_DIRECTIONS_:
Scan the records for the word "Theorem". Return each line where it is found.

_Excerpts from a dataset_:
(* ===== verification/QueryBuilder.v ===== *)
(** * The query builder ([utils/QueryBuilder.ts])

    Conditions with their values, the order, the page, and the statement texts with the
    parameters a caller passes.  A value is [None] where the code has undefined. *)

From S2P Require Import Prelude JsStrings JsNumbers Json DbWrapper.
Local Open Scope Z_scope.

Record QueryBuilder := {
  qb_baseQuery : string; qb_whereClauses : list string; qb_params : list (option json); qb_orderBy : string;
  qb_limit : string; qb_offset : string }.

Definition new_builder (baseQuery : string) : QueryBuilder :=
  {| qb_baseQuery := baseQuery; qb_whereClauses := []; qb_params := []; qb_orderBy := ""; qb_limit := ""; qb_offset := "" |}.

(** [where(condition, value, ...extraValues)]: without a first value nothing is bound. *)
Definition where_ (condition : string) (value : option json) (extraValues : list (option json)) (q : QueryBuilder) : QueryBuilder :=
  {| qb_baseQuery := q.(qb_baseQuery); qb_whereClauses := q.(qb_whereClauses) ++ [condition];
     qb_params := match value with Some v => q.(qb_params) ++ Some v :: extraValues | None => q.(qb_params) end;
     qb_orderBy := q.(qb_orderBy); qb_limit := q.(qb_limit); qb_offset := q.(qb_offset) |}.
Definition whereIf (shouldApply : bool) (condition : string) (value : option json) (extraValues : list (option json)) (q : QueryBuilder) : QueryBuilder :=
  if shouldApply then where_ condition value extraValues q else q.

Definition is_identifier_start (c : ascii) : bool := is_upper c || is_lower c || (code c =? 95)%N.
Definition is_identifier_char (c : ascii) : bool := is_identifier_start c || is_digit c || (code c =? 46)%N.
Definition ORDER_BY_IDENTIFIER (s : string) : bool :=
  match chars s with c :: r => is_identifier_start c && forallb is_identifier_char r | [] => false end.
Definition orderBy (column direction : string) (q : QueryBuilder) : outcome app_error QueryBuilder :=
  if negb (ORDER_BY_IDENTIFIER column) then Throw (ValidationError ("Invalid ORDER BY identifier: " +:+ column))
  else
    let dir := if bool_decide (toUpperCase direction = "DESC") then "DESC" else "ASC" in
    Ok {| qb_baseQuery := q.(qb_baseQuery); qb_whereClauses := q.(qb_whereClauses); qb_params := q.(qb_params);
          qb_orderBy := "ORDER BY " +:+ column +:+ " " +:+ dir; qb_limit := q.(qb_limit); qb_offset := q.(qb_offset) |}.

(** [parseInt(v) || d] of a query text; none is [undefined]. *)
Definition page_value (v : option string) (d : Z) : js_num := js_or (match v with Some t => parseInt t | None => NaN end) d.
(** [(p - 1) * ps] of two integers. *)
Definition offset_of (p ps : js_num) : js_num :=
  match p, ps with Finite a, Finite b => Finite ((a - 1) * b)%Q | _, _ => NaN end.
Record page_params := { pg_offset : js_num; pg_limit : js_num }.
Definition paginate (page pageSize : option string) (q : QueryBuilder) : QueryBuilder * page_params :=
  let p := page_value page 1 in
  let ps := page_value pageSize 10 in
  ({| qb_baseQuery := q.(qb_baseQuery); qb_whereClauses := q.(qb_whereClauses); qb_params := q.(qb_params);
      qb_orderBy := q.(qb_orderBy); qb_limit := "LIMIT ?"; qb_offset := "OFFSET ?" |},
   {| pg_offset := offset_of p ps; pg_limit := ps |}).

Definition getWhereBlock (q : QueryBuilder) : string :=
  if bool_decide (q.(qb_whereClauses) = []) then "" else "WHERE " +:+ join " AND " q.(qb_whereClauses).
Definition buildCountQuery (q : QueryBuilder) : string := trim (q.(qb_baseQuery) +:+ " " +:+ getWhereBlock q).
Definition buildDataQuery (q : QueryBuilder) : string :=
  trim (q.(qb_baseQuery) +:+ " " +:+ getWhereBlock q +:+ " " +:+ q.(qb_orderBy) +:+ " " +:+ q.(qb_limit) +:+ " " +:+ q.(qb_offset)).

(** A bound value: one of the conditions, or a number of the page. *)
Inductive parameter := Bound (v : option json) | PageNumber (n : js_num).
Definition buildParams (p : option page_params) (q : QueryBuilder) : list parameter :=
  map Bound q.(qb_params) ++ match p with Some p => [PageNumber p.(pg_limit); PageNumber p.(pg_offset)] | None => [] end.

(** ** Properties *)

Definition is_mark (c : ascii) : bool := (code c =? 63)%N.
(** How many placeholders a text has. *)
Definition marks (s : string) : nat := length (List.filter is_mark (chars s)).

Lemma marks_app s t : marks (s +:+ t) = (marks s + marks t)%nat.
Proof. unfold marks. by rewrite chars_app, List.filter_app, length_app. Qed.

Lemma drop_spaces_marks l : length (List.filter is_mark (drop_while is_js_space l)) = length (List.filter is_mark l).
Proof.
  induction l as [|c l IH]; [done|]. cbn [drop_while]. destruct (is_js_space c) eqn:Hc; [|done]. cbn [List.filter].
  destruct (is_mark c) eqn:Hm; [|done]. unfold is_mark in Hm. apply N.eqb_eq in Hm. unfold is_js_space, in_range in Hc. rewrite Hm in Hc. done.
Qed.

Lemma filter_rev_length {A} (p : A → bool) l : length (List.filter p (rev l)) = length (List.filter p l).
Proof.
  induction l as [|x l IH]; [done|]. cbn [rev]. rewrite List.filter_app, length_app, IH. cbn. destruct (p x); cbn; lia.
Qed.

Lemma marks_trim s : marks (trim s) = marks s.
Proof.
  unfold marks, trim. rewrite ?chars_of_chars, ?filter_rev_length, ?drop_spaces_marks, ?filter_rev_length, ?drop_spaces_marks. done.
Qed.

Lemma marks_join l : marks (join " AND " l) = list_sum (map marks l).
Proof.
  unfold join. induction l as [|s [|t l] IH]; [done|change (marks s = (marks s + 0)%nat); lia|].
  rewrite concat_cons, !marks_app. change (marks " AND ") with 0%nat.
  change (list_sum (map marks (s :: t :: l))) with (marks s + list_sum (map marks (t :: l)))%nat. lia.
Qed.

(** What callers do: every condition has as many marks as values. *)
Record balanced (q : QueryBuilder) : Prop := {
  ba_params : length q.(qb_params) = list_sum (map marks q.(qb_whereClauses));
  ba_base : marks q.(qb_baseQuery) = 0%nat;
  ba_order : marks q.(qb_orderBy) = 0%nat;
  ba_page : (q.(qb_limit) = "" ∧ q.(qb_offset) = "") ∨ (q.(qb_limit) = "LIMIT ?" ∧ q.(qb_offset) = "OFFSET ?") }.

(** The calls that build a query. *)
Inductive call :=
  | Where (condition : string) (value : option json) (extra : list (option json))
  | WhereIf (apply : bool) (condition : string) (value : option json) (extra : list (option json))
  | OrderBy (column direction : string).
(** A call that throws leaves the builder as it is. *)
Definition perform (q : QueryBuilder) (c : call) : QueryBuilder :=
  match c with
  | Where condition value extra => where_ condition value extra q
  | WhereIf apply condition value extra => whereIf apply condition value extra q
  | OrderBy column direction => match orderBy column direction q with Ok q' => q' | Throw _ => q end
  end.
Definition fits (condition : string) (value : option json) (extra : list (option json)) : Prop :=
  marks condition = match value with Some _ => S (length extra) | None => 0%nat end.
Definition call_fits (c : call) : Prop :=
  match c with
  | Where condition value extra => fits condition value extra
  | WhereIf apply condition value extra => apply = true → fits condition value extra
  | OrderBy _ _ => True
  end.

Lemma identifier_marks s : ORDER_BY_IDENTIFIER s = true → marks s = 0%nat.
Proof.
  unfold ORDER_BY_IDENTIFIER, marks. intros H. enough (Hf : forallb is_identifier_char (chars s) = true).
  { clear H. induction (chars s) as [|c l IH]; [done|]. cbn in Hf. apply andb_true_iff in Hf as [Hc Hl]. cbn [List.filter].
    destruct (is_mark c) eqn:Hm; [|by apply IH]. unfold is_mark in Hm. apply N.eqb_eq in Hm.
    unfold is_identifier_char, is_identifier_start, is_upper, is_lower, is_digit, in_range in Hc. rewrite Hm in Hc. done. }
  destruct (chars s) as [|c l]; [done|]. cbn. apply andb_true_iff in H as [Hc ->]. unfold is_identifier_char. by rewrite Hc.
Qed.

Lemma where_balanced condition value extra q : fits condition value extra → balanced q → balanced (where_ condition value extra q).
Proof.
  unfold fits. intros Hm []. split; cbn [where_ qb_orderBy qb_params qb_whereClauses qb_baseQuery qb_limit qb_offset]; [|done..]. rewrite map_app, list_sum_app. cbn [map list_sum foldr].
  rewrite <- ba_params0, Hm. destruct value; [rewrite length_app; cbn|]; lia.
Qed.

Lemma perform_balanced q c : call_fits c → balanced q → balanced (perform q c).
Proof.
  destruct c as [condition value extra|apply condition value extra|column direction]; cbn.
  - apply where_balanced.
  - destruct apply; cbn; [intros H; by apply where_balanced, H|done].
  - intros _ H. unfold orderBy. destruct (ORDER_BY_IDENTIFIER column) eqn:Hi; cbn [negb]; [|done]. destruct H.
    split; cbn [qb_orderBy qb_params qb_whereClauses qb_baseQuery qb_limit qb_offset]; [done..| |done].
    rewrite !marks_app, (identifier_marks column) by done. by case_bool_decide.
Qed.

Lemma calls_balanced l : ∀ q, Forall call_fits l → balanced q → balanced (foldl perform q l).
Proof. induction l as [|c l IH]; intros q Hl H; [done|]. inversion Hl; subst. cbn [foldl]. apply IH; [done|]. by apply perform_balanced. Qed.

(** However a query is built from conditions that have a value for every mark, its texts
    have exactly as many placeholders as the parameters built for them: the count
    query without a page, the data query with the page that was asked for; and a column to
    order by adds none whatever it is. *)
Theorem parameters_match_placeholders base l page pageSize (Hbase : marks base = 0%nat) (Hcalls : Forall call_fits l) :
  let q := foldl perform (new_builder base) l in
  let '(paged, p) := paginate page pageSize q in
  marks (buildCountQuery q) = length (buildParams None q) /\
  marks (buildDataQuery q) = length (buildParams None q) /\
  marks (buildCountQuery paged) = length (buildParams None paged) /\
  marks (buildDataQuery paged) = length (buildParams (Some p) paged).
Proof.
  cbn zeta. set (q := foldl perform _ l).
  assert (Hb : balanced q) by (apply calls_balanced; [done|split; cbn; [done..|by left]]).
  assert (Hw : ∀ q', q'.(qb_whereClauses) = q.(qb_whereClauses) → marks (getWhereBlock q') = length q.(qb_params)).
  { intros q' Hq. unfold getWhereBlock. rewrite Hq, (ba_params q Hb). case_bool_decide as Hn; [by rewrite Hn|].
    rewrite marks_app, marks_join. done. }
  assert (Hl : qb_limit q = "" ∧ qb_offset q = "").
  { clear Hb Hw. subst q. assert (H0 : qb_limit (new_builder base) = "" ∧ qb_offset (new_builder base) = "") by done.
    revert H0. generalize (new_builder base). clear. induction l as [|c l IH]; intros q H; [done|]. cbn [foldl]. apply IH.
    destruct c as [? ? ?|[] ? ? ?|? ?]; cbn; try done. unfold orderBy. by destruct (ORDER_BY_IDENTIFIER _). }
  destruct Hb as [Hp Hbase' Ho _], Hl as [Hl1 Hl2]. unfold paginate. cbn beta iota.
  unfold buildCountQuery, buildDataQuery, buildParams. rewrite !marks_trim, !marks_app, !Hw by done.
  cbn [qb_baseQuery qb_orderBy qb_limit qb_offset qb_params]. rewrite Hbase', Ho, Hl1, Hl2, !app_nil_r, !length_app, !length_map.
  change (marks " ") with 0%nat. change (marks "") with 0%nat. change (marks "LIMIT ?") with 1%nat. change (marks "OFFSET ?") with 1%nat.
  cbn [length]. lia.
Qed.

(** A column that is no identifier is refused, and what is taken adds nothing else to the order. *)
Theorem orderBy_spec column direction q :
  match orderBy column direction q with
  | Ok q' => ORDER_BY_IDENTIFIER column = true /\
      (q'.(qb_orderBy) = "ORDER BY " +:+ column +:+ " ASC" \/ q'.(qb_orderBy) = "ORDER BY " +:+ column +:+ " DESC")
  | Throw _ => ORDER_BY_IDENTIFIER column = false
  end.
Proof.
  unfold orderBy. destruct (ORDER_BY_IDENTIFIER column); cbn; [|done]. split; [done|]. case_bool_decide; [by right|by left].
Qed.

Module Queries.
Definition letters : QueryBuilder :=
  foldl perform (new_builder "SELECT * FROM letters")
    [Where "is_archived = ?" (Some (JBool false)) []; WhereIf false "status = ?" (Some (JStr "New")) []; OrderBy "created_at" "desc"].

(** A condition whose first value is undefined stays without its values; a negative page
    gives a negative offset, which the server refuses. *)
Theorem builder_gaps :
  buildDataQuery (paginate (Some "2") None letters).1 = "SELECT * FROM letters WHERE is_archived = ? ORDER BY created_at DESC LIMIT ? OFFSET ?" ∧
  (let q := where_ "a = ? AND b = ?" None [Some (JNum "1")] (new_builder "SELECT 1") in
   marks (buildDataQuery q) = 2%nat ∧ buildParams None q = []) ∧
  js_lt (paginate (Some "-1") None letters).2.(pg_offset) (int 0) = true.
Proof. by vm_compute. Qed.
End Queries.

Lemma parameters_match_placeholders_witness :
  let q := Queries.letters in marks (buildDataQuery (paginate (Some "2") (Some "5") q).1) = 3%nat.
Proof.
  cbn zeta. refine (eq_trans (proj2 (proj2 (proj2 (parameters_match_placeholders "SELECT * FROM letters"
    [Where "is_archived = ?" (Some (JBool false)) []; WhereIf false "status = ?" (Some (JStr "New")) []; OrderBy "created_at" "desc"]
    (Some "2") (Some "5") _ _)))) _); [by vm_compute| |by vm_compute].
  repeat constructor; done.
Defined.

_YOUR RESPONSE_:
Theorem parameters_match_placeholders base l page pageSize (Hbase : marks base = 0%nat) (Hcalls : Forall call_fits l) :
Theorem orderBy_spec column direction q :
Theorem builder_gaps :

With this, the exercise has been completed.